Material for this exercise>
===
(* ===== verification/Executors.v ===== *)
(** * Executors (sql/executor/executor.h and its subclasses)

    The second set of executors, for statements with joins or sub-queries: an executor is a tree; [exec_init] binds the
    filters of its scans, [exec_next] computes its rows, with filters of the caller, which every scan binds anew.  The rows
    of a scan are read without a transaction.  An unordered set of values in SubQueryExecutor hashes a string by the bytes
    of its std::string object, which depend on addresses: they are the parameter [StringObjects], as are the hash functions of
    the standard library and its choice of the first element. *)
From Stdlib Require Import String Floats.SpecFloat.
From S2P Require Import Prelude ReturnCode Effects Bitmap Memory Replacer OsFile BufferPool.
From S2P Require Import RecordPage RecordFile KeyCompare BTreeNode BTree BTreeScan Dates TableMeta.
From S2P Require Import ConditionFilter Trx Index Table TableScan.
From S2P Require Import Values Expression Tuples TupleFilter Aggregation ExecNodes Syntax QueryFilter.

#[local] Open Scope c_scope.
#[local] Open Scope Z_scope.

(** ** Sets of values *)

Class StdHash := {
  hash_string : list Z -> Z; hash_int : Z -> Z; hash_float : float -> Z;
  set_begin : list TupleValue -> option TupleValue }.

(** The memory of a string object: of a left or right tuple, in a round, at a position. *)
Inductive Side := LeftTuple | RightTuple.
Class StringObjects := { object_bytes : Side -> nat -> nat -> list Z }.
===
What goes in the answer is the run of lines from the one holding "Inductive Side := LeftTuple | RightTuple." to the end of the entries, reproduced exactly and with nothing else.

Output of the exercise>
Inductive Side := LeftTuple | RightTuple.
Class StringObjects := { object_bytes : Side -> nat -> nat -> list Z }.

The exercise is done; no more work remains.